How to complete this task:
Scan the records for the word "false". Return each line where it is found.
*** Begin section ***
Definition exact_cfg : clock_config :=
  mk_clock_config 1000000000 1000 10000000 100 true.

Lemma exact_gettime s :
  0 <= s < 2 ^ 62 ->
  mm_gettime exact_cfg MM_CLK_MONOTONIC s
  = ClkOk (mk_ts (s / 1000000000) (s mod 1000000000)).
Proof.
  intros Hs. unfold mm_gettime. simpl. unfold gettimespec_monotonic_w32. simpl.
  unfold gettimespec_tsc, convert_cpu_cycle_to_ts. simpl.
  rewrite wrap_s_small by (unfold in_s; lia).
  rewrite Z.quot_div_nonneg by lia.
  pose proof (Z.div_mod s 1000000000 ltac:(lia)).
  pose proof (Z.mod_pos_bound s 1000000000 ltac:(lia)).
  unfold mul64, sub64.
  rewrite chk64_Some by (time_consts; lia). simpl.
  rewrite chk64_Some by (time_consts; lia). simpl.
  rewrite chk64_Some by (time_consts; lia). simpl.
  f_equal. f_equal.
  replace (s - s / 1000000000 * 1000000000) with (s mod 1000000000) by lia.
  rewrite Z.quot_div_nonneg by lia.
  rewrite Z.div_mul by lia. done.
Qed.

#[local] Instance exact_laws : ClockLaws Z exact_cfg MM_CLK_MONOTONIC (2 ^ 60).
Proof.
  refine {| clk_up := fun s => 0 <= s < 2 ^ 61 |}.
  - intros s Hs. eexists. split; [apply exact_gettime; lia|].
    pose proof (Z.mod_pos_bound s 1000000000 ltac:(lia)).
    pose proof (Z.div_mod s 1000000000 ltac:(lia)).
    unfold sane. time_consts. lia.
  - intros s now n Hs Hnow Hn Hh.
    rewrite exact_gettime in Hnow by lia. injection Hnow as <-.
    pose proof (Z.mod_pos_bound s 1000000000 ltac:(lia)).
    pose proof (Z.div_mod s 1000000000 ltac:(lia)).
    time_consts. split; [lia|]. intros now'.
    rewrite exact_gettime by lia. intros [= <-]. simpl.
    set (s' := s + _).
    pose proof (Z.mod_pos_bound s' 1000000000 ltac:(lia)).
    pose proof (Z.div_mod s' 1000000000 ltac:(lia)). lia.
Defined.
*** End section ***
*** Begin section ***
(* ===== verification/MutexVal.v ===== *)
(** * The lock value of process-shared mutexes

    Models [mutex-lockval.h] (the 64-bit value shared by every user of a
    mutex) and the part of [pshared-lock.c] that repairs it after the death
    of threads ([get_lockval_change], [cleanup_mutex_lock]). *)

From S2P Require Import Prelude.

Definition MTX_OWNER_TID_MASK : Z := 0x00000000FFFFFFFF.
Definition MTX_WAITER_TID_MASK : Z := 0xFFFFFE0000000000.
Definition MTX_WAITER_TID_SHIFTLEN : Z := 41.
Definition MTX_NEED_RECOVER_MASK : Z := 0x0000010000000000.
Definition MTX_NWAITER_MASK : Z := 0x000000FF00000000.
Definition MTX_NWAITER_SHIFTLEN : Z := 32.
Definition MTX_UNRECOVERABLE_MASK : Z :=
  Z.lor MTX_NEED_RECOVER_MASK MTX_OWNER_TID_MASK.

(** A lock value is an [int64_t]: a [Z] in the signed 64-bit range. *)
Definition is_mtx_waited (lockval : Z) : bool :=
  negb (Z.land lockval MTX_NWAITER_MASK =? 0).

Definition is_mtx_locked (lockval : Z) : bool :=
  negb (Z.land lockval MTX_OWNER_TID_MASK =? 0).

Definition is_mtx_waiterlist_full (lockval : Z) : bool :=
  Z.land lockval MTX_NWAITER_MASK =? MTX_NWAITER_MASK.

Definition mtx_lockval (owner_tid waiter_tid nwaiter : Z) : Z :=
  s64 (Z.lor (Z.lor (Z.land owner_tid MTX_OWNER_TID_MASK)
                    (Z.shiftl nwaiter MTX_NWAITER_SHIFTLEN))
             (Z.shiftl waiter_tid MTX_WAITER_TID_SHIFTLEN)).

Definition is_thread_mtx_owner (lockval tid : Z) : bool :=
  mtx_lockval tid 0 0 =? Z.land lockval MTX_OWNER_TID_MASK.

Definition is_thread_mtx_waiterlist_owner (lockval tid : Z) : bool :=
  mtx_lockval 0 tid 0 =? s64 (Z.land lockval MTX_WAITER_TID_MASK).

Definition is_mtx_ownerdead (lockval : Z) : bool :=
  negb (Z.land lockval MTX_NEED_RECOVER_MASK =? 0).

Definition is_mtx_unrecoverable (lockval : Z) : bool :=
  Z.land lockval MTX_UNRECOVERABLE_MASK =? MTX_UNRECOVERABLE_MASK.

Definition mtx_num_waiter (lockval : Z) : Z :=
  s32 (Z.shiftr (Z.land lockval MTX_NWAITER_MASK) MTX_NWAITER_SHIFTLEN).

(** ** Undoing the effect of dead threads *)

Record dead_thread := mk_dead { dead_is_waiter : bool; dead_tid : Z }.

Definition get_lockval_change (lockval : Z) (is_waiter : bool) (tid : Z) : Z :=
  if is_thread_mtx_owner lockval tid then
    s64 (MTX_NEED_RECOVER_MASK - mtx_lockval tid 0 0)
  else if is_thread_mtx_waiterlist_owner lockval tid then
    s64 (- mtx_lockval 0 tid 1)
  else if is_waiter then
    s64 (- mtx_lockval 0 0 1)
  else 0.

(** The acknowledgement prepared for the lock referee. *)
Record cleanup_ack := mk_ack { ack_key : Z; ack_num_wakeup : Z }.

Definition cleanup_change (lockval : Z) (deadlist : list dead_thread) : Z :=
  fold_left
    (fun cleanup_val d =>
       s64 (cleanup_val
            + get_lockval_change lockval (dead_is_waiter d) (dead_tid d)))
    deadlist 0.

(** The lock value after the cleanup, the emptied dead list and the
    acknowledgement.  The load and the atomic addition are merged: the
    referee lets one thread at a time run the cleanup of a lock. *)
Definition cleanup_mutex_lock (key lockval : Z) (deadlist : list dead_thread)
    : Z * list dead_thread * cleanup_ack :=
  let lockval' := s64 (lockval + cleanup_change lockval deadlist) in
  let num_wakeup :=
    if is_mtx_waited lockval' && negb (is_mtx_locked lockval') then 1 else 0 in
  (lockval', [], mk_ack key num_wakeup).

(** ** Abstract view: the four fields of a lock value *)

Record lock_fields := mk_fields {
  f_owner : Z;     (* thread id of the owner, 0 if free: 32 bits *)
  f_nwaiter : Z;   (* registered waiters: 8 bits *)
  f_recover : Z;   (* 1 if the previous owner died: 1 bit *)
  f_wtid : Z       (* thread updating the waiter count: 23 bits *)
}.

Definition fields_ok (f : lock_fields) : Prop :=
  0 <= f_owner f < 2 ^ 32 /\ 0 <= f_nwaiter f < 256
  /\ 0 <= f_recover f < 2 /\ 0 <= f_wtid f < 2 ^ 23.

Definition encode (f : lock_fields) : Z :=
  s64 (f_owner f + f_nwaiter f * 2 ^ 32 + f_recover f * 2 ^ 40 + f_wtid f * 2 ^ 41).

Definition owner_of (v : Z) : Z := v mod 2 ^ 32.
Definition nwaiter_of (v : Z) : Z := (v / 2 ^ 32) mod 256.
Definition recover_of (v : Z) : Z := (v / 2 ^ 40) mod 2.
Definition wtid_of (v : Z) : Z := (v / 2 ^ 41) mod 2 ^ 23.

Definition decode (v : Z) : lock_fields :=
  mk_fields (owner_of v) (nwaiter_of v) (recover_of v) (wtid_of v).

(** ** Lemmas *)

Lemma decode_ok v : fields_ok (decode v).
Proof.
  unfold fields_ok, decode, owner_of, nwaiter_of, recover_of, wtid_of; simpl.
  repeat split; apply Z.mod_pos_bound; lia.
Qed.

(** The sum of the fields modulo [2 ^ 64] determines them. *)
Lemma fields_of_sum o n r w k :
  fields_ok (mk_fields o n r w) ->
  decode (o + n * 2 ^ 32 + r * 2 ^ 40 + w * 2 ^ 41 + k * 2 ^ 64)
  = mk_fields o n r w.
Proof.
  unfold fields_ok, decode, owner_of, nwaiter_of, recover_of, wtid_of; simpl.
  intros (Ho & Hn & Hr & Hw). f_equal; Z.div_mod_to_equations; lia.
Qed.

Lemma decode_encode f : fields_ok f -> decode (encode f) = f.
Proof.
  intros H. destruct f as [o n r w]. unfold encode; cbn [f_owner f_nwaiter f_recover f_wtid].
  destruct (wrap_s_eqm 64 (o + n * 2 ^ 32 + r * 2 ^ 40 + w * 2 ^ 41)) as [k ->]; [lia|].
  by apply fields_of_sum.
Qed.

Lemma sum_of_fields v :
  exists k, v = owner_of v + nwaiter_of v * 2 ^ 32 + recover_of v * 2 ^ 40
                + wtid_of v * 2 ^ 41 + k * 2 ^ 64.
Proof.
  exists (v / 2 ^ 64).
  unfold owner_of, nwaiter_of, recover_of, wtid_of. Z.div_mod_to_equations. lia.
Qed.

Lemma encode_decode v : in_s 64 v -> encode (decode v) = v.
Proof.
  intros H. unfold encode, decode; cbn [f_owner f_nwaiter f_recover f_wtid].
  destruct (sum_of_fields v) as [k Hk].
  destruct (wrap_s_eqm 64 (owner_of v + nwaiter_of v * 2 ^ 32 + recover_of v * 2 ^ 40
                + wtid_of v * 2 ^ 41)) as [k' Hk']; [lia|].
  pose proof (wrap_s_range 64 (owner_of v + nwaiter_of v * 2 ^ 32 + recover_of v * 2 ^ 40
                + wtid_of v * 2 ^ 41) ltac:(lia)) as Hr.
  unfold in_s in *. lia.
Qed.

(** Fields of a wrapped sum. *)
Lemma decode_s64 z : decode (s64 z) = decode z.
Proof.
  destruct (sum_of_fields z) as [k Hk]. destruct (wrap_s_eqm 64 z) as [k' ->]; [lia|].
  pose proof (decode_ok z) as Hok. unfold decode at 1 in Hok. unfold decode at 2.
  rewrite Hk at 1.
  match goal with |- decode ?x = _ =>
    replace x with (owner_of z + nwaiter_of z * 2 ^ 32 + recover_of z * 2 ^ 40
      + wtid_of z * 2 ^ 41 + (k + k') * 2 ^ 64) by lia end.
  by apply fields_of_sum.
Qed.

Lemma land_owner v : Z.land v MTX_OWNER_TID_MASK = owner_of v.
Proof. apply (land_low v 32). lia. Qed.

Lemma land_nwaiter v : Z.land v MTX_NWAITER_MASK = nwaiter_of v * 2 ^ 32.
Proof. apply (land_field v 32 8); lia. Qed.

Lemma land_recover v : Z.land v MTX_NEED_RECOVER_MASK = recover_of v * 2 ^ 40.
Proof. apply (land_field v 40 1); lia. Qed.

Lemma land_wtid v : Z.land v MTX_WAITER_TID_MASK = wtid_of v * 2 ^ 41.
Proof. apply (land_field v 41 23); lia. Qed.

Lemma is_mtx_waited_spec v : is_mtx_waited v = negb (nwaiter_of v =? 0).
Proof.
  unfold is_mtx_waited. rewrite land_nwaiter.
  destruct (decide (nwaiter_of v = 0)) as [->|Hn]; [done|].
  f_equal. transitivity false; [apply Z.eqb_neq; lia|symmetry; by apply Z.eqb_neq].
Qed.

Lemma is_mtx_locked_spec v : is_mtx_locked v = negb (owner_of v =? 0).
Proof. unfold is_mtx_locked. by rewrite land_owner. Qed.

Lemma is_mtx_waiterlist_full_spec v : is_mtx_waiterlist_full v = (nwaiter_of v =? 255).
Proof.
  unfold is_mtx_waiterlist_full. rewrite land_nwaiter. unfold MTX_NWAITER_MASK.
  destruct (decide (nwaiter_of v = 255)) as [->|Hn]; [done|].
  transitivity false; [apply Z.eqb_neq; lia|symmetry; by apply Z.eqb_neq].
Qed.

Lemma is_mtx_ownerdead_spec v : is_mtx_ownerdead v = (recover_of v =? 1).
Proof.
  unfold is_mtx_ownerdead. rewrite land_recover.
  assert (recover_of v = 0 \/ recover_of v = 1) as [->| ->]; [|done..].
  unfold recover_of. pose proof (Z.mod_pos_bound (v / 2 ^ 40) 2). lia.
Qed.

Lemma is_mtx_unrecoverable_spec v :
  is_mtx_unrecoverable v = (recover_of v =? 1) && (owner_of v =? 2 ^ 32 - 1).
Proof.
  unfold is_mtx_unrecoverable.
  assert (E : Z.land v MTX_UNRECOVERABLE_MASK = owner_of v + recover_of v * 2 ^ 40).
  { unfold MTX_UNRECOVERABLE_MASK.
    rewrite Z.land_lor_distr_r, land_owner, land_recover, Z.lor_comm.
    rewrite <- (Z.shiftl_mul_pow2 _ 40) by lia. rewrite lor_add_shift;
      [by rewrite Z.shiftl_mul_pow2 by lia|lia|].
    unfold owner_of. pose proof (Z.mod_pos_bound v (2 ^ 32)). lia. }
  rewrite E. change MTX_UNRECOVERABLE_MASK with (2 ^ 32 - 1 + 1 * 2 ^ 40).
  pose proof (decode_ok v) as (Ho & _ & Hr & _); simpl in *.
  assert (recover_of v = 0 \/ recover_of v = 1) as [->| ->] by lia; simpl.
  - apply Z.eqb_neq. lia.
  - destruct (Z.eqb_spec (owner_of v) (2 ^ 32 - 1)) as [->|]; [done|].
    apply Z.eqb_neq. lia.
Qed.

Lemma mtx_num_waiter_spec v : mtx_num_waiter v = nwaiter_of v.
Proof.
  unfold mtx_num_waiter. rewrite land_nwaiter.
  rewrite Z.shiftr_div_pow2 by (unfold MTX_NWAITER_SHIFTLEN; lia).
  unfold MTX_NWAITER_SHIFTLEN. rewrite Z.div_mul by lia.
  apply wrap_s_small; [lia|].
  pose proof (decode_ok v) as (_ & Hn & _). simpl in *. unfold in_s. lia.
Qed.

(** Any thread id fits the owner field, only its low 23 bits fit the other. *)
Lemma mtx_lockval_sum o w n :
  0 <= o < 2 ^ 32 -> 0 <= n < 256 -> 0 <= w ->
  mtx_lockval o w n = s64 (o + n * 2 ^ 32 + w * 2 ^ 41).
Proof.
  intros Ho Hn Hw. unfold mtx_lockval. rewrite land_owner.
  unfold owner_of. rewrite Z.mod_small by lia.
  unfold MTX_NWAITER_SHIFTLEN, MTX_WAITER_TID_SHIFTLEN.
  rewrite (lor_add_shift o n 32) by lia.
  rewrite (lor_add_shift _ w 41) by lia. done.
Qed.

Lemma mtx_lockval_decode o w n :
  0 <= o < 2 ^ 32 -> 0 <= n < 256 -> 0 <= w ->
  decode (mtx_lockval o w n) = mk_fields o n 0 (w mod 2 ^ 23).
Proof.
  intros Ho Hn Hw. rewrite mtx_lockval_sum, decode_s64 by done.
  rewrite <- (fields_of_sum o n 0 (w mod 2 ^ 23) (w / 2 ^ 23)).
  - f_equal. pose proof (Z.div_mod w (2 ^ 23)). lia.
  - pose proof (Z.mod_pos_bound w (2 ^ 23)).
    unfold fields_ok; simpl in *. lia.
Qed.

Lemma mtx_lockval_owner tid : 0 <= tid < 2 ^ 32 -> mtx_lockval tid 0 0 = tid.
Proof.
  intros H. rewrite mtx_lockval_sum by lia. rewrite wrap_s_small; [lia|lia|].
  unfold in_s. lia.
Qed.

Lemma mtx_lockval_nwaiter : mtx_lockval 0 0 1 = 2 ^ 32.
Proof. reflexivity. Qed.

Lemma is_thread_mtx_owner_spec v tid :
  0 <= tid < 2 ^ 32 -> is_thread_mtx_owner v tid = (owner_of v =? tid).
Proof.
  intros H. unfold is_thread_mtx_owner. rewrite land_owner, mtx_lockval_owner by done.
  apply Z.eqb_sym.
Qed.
*** End section ***
*** Begin section ***
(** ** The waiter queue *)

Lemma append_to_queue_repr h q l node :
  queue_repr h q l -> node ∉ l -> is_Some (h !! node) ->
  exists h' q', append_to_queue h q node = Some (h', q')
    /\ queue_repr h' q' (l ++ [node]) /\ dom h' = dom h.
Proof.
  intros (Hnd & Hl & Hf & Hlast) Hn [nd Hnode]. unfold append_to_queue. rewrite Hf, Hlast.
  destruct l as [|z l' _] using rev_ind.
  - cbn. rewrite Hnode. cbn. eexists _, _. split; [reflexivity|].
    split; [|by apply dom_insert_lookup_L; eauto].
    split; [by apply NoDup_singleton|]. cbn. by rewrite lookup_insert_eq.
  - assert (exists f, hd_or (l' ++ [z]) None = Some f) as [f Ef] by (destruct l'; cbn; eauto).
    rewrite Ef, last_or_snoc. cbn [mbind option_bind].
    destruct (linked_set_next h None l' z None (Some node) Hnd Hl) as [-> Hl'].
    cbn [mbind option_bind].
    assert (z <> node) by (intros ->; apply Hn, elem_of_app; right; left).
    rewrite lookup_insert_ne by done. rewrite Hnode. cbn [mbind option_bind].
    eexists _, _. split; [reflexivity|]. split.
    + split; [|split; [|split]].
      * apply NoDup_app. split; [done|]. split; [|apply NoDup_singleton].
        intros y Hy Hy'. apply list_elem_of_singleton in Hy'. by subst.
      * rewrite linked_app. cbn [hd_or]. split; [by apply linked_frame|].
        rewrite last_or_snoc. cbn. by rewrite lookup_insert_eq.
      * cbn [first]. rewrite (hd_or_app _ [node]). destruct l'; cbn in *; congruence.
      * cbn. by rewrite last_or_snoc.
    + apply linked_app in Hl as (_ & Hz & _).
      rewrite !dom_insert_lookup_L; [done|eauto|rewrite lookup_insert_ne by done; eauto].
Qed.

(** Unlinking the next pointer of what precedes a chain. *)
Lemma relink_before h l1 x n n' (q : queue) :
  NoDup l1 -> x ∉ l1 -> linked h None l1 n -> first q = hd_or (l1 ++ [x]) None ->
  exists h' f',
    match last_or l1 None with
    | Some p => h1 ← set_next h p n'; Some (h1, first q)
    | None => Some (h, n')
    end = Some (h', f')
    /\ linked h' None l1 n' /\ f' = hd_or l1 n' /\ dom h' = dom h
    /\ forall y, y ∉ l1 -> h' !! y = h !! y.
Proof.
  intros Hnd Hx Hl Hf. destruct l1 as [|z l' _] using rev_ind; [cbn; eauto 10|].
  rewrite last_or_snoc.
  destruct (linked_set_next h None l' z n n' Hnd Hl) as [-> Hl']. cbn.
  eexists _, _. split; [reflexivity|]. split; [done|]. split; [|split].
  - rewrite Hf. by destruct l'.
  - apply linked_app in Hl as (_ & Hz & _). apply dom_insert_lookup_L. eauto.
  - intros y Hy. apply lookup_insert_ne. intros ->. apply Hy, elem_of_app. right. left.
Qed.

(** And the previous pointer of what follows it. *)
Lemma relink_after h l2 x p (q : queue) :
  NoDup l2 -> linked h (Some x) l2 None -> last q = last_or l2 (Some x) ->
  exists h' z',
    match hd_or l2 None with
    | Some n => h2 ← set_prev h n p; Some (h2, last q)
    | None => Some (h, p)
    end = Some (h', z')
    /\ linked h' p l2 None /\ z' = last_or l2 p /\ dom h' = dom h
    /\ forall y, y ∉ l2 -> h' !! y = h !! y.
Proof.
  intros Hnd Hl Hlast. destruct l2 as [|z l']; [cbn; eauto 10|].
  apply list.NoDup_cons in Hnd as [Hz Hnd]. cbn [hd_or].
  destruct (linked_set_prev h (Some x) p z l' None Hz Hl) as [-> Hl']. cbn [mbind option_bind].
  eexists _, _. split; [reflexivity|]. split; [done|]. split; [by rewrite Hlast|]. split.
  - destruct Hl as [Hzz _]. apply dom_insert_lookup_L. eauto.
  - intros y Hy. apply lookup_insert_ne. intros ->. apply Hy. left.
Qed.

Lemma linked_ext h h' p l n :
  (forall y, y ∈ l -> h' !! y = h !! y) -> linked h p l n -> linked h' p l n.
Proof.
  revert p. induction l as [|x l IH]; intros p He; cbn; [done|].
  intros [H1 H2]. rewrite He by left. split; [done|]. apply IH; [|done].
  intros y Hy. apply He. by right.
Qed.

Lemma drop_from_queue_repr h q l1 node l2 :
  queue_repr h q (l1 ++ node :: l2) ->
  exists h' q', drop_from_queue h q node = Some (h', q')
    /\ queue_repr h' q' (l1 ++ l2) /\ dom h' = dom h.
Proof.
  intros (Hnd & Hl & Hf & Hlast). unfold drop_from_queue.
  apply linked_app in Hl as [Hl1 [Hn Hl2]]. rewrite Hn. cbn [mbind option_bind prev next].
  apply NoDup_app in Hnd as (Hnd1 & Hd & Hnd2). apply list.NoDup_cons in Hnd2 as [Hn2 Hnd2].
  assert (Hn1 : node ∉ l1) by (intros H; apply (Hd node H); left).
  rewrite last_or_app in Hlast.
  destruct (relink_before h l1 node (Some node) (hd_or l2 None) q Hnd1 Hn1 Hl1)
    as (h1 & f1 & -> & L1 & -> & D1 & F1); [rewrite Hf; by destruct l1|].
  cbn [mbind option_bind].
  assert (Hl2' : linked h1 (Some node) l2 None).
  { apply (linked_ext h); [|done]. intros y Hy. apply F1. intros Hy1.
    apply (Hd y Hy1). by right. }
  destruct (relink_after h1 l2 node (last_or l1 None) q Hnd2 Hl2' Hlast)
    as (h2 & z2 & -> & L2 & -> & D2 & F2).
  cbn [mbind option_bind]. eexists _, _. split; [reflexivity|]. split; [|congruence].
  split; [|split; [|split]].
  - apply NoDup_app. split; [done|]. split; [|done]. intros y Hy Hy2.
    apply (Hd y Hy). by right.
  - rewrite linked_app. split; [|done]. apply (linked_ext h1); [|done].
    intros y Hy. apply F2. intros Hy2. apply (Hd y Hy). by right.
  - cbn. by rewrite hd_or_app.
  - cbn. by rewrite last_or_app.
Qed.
*** End section ***
Reply:
  f_equal. transitivity false; [apply Z.eqb_neq; lia|symmetry; by apply Z.eqb_neq].
  transitivity false; [apply Z.eqb_neq; lia|symmetry; by apply Z.eqb_neq].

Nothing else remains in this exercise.